Saved entries
<<<<
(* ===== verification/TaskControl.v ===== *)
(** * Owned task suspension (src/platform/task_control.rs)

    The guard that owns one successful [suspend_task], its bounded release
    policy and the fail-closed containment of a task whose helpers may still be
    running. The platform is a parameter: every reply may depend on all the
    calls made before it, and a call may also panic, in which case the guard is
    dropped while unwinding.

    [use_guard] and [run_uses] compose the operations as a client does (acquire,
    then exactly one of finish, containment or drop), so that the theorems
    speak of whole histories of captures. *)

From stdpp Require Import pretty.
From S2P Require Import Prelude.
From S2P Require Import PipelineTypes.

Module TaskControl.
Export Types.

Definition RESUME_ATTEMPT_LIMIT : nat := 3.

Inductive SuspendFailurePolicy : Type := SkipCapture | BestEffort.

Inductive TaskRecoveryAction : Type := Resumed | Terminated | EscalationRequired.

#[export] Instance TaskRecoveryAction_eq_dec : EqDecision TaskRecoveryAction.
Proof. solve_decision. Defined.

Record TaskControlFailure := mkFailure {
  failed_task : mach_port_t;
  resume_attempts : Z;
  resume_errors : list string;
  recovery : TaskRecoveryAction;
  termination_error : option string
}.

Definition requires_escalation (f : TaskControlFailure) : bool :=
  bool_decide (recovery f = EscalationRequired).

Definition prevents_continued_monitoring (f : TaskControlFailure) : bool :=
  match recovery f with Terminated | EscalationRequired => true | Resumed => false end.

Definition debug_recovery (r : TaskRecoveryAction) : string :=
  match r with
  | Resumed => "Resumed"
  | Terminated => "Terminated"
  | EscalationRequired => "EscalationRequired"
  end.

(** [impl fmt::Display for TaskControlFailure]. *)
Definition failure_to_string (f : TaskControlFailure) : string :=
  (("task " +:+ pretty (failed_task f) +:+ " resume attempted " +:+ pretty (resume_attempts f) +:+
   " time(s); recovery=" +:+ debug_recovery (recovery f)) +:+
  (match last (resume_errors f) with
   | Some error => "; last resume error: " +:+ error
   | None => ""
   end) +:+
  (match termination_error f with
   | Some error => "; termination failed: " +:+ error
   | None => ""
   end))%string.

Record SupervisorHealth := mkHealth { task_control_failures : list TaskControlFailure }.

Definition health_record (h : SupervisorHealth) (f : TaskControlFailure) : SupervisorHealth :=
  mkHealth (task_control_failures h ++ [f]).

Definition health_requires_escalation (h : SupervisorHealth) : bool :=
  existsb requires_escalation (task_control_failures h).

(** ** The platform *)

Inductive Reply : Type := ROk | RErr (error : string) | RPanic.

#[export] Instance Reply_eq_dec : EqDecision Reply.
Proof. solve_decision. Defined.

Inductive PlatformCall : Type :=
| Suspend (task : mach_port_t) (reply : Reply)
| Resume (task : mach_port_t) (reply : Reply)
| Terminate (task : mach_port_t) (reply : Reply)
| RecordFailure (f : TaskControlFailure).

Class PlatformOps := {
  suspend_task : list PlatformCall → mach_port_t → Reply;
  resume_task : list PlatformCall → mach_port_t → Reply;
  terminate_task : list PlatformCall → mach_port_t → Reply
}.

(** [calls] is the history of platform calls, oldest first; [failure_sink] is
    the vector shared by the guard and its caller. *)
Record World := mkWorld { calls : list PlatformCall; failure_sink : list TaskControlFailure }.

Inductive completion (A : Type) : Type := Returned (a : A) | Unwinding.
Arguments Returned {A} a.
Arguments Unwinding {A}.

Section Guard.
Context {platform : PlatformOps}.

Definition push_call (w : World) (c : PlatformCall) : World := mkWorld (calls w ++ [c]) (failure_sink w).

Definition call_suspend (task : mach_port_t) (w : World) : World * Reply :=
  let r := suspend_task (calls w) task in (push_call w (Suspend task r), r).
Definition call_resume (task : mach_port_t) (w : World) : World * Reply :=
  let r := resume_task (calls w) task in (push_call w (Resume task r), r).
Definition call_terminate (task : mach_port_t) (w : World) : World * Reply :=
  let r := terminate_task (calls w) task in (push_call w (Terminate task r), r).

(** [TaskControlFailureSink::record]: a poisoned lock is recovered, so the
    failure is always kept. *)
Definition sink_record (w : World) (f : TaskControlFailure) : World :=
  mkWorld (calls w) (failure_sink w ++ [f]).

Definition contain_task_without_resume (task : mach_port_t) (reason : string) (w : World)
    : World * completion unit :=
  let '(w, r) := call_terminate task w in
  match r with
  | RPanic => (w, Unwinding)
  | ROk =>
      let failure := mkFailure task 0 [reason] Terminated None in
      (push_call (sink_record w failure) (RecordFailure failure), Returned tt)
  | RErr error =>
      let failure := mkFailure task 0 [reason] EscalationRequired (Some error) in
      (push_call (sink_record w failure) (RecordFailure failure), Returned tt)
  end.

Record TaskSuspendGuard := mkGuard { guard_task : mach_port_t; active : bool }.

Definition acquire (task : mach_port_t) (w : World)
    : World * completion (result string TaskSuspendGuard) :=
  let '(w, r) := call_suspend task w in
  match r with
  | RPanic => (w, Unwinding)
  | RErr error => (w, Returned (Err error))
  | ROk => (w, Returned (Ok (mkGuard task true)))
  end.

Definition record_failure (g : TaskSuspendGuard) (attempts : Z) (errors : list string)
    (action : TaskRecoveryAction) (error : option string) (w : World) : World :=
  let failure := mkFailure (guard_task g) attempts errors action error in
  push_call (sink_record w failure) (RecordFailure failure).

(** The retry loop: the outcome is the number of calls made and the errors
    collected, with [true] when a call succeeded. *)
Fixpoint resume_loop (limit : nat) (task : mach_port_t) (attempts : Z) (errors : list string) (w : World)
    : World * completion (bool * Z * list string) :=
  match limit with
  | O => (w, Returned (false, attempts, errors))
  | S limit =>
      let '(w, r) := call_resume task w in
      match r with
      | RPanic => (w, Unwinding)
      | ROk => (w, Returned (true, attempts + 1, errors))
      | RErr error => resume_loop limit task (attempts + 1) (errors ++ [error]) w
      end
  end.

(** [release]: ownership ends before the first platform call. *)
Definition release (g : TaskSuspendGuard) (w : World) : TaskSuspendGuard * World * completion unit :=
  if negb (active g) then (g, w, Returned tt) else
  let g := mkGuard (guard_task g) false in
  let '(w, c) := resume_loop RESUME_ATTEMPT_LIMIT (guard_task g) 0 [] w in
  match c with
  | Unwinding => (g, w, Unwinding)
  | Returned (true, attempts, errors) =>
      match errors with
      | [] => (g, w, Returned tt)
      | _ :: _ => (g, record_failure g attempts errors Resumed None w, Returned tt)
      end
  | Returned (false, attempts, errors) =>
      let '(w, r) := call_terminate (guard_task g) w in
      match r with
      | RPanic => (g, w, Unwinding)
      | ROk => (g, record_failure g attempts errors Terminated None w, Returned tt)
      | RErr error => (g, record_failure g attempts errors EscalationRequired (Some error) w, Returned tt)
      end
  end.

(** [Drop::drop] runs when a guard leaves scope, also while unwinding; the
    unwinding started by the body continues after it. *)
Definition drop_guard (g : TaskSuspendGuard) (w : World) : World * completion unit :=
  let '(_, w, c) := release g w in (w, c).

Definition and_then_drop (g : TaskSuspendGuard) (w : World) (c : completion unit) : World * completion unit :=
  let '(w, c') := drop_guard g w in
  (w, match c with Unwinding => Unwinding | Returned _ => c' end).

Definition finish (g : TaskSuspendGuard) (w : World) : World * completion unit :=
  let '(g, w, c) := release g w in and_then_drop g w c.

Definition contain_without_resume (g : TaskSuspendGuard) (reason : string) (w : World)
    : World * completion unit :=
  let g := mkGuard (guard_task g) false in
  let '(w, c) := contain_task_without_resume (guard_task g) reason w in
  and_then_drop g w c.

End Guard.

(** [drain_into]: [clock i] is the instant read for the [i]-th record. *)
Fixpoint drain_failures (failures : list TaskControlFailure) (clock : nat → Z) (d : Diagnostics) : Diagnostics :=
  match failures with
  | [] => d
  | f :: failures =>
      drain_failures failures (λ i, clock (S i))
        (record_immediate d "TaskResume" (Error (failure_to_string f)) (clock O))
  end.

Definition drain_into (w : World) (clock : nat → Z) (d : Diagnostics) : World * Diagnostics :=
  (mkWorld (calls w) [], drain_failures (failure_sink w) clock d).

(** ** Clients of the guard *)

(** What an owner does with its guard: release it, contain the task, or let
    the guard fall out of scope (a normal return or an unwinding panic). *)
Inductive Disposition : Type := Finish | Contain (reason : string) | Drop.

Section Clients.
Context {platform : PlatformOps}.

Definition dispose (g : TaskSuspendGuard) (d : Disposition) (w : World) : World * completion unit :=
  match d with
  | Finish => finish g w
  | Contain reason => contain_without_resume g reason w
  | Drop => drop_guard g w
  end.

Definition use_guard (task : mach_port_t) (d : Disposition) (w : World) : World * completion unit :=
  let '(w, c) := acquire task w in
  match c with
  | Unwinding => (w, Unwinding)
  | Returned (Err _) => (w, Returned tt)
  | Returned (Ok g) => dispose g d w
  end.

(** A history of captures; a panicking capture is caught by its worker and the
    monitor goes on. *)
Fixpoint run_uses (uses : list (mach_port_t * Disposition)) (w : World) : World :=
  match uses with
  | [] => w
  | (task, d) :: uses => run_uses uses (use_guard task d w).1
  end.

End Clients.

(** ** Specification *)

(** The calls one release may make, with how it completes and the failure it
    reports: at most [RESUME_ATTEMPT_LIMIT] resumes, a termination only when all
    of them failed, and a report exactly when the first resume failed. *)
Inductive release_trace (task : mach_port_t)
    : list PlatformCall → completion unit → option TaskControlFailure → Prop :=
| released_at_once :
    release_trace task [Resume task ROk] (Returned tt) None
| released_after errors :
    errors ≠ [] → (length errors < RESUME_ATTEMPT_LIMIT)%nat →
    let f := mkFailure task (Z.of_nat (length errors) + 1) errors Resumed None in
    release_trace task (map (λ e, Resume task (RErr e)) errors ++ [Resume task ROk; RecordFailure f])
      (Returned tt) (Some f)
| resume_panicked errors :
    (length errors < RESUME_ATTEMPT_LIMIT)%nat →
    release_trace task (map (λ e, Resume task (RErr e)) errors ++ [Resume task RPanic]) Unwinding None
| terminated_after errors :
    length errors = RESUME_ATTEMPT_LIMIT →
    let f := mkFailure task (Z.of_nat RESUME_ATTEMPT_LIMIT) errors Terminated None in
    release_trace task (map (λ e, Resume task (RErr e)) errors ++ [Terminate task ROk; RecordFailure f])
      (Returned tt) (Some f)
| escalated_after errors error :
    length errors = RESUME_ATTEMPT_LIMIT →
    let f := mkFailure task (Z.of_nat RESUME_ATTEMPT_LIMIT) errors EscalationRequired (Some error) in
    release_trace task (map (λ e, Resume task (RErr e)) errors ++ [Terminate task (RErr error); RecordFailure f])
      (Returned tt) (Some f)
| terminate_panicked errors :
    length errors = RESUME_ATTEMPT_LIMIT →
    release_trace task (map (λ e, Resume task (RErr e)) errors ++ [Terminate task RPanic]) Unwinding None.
>>>>
<<<<
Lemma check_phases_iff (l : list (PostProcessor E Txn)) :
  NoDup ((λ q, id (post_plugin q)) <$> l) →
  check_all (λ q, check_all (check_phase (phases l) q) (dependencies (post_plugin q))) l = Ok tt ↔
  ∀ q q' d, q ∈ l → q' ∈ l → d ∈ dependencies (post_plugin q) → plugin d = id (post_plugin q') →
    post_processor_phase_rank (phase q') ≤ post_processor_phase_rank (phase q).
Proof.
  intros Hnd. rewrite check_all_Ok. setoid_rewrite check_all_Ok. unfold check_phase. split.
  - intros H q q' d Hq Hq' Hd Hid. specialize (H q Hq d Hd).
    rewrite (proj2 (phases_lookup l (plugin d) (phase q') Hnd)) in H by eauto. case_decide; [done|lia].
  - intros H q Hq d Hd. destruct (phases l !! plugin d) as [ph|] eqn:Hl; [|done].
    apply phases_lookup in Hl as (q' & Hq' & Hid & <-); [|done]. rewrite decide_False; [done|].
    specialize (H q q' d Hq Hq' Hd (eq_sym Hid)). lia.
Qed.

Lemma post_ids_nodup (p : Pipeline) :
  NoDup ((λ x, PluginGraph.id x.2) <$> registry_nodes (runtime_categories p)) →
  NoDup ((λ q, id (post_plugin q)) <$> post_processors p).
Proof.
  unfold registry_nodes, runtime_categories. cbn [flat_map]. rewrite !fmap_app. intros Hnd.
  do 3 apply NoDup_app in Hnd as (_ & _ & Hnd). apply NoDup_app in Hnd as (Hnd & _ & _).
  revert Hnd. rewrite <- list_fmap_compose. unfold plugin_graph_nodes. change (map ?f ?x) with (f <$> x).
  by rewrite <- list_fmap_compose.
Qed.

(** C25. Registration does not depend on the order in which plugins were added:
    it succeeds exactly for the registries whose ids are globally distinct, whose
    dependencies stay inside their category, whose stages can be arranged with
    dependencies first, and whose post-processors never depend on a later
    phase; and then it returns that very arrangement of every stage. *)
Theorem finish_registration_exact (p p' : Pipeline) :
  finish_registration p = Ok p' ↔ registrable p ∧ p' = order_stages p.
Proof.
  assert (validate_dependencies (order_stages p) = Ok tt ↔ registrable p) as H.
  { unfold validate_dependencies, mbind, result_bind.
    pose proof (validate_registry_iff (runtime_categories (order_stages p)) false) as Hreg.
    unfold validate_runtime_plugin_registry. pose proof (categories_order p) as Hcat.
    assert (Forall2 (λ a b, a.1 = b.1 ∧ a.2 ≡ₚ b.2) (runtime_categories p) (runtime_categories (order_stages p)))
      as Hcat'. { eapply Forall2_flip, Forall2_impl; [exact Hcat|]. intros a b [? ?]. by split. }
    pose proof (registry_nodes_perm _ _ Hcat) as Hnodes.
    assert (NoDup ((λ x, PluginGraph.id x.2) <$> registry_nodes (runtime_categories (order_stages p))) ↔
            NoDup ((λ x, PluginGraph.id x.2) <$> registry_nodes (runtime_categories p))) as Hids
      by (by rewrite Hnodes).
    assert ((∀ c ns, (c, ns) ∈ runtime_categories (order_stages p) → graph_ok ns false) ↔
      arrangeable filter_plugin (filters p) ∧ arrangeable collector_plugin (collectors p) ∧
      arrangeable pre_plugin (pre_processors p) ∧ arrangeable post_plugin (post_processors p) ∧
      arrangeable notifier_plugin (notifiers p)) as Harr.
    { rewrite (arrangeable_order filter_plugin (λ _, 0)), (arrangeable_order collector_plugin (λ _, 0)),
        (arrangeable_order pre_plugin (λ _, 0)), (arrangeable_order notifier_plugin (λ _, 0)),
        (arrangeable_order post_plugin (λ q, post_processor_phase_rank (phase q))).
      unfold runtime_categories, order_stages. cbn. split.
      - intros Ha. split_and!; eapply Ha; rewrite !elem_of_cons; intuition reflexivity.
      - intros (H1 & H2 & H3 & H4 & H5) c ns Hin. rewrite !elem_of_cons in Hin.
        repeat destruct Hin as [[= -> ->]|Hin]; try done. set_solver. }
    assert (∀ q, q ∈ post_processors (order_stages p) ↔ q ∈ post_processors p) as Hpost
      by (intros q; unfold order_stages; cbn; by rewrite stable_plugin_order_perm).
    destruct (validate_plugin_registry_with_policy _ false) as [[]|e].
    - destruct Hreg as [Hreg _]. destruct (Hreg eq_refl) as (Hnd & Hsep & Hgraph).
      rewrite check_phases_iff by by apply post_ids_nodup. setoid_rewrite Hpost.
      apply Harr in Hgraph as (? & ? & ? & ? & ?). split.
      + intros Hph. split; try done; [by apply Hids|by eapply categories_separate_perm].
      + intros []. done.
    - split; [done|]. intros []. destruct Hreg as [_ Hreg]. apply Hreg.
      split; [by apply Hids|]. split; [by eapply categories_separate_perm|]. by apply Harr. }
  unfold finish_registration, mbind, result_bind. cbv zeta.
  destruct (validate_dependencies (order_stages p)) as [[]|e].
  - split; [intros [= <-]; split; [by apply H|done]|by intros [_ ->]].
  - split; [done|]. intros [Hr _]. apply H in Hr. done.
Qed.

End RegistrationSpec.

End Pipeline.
>>>>
■ **EXERCISE DIRECTIONS**
Of the lines above, retype only those from the line containing "Definition prevents_continued_monitoring (f" through the line containing "#[export] Instance Reply_eq_dec", including both, exactly.

■ **EXPECTED OUTPUT**
Definition prevents_continued_monitoring (f : TaskControlFailure) : bool :=
  match recovery f with Terminated | EscalationRequired => true | Resumed => false end.

Definition debug_recovery (r : TaskRecoveryAction) : string :=
  match r with
  | Resumed => "Resumed"
  | Terminated => "Terminated"
  | EscalationRequired => "EscalationRequired"
  end.

(** [impl fmt::Display for TaskControlFailure]. *)
Definition failure_to_string (f : TaskControlFailure) : string :=
  (("task " +:+ pretty (failed_task f) +:+ " resume attempted " +:+ pretty (resume_attempts f) +:+
   " time(s); recovery=" +:+ debug_recovery (recovery f)) +:+
  (match last (resume_errors f) with
   | Some error => "; last resume error: " +:+ error
   | None => ""
   end) +:+
  (match termination_error f with
   | Some error => "; termination failed: " +:+ error
   | None => ""
   end))%string.

Record SupervisorHealth := mkHealth { task_control_failures : list TaskControlFailure }.

Definition health_record (h : SupervisorHealth) (f : TaskControlFailure) : SupervisorHealth :=
  mkHealth (task_control_failures h ++ [f]).

Definition health_requires_escalation (h : SupervisorHealth) : bool :=
  existsb requires_escalation (task_control_failures h).

(** ** The platform *)

Inductive Reply : Type := ROk | RErr (error : string) | RPanic.

#[export] Instance Reply_eq_dec : EqDecision Reply.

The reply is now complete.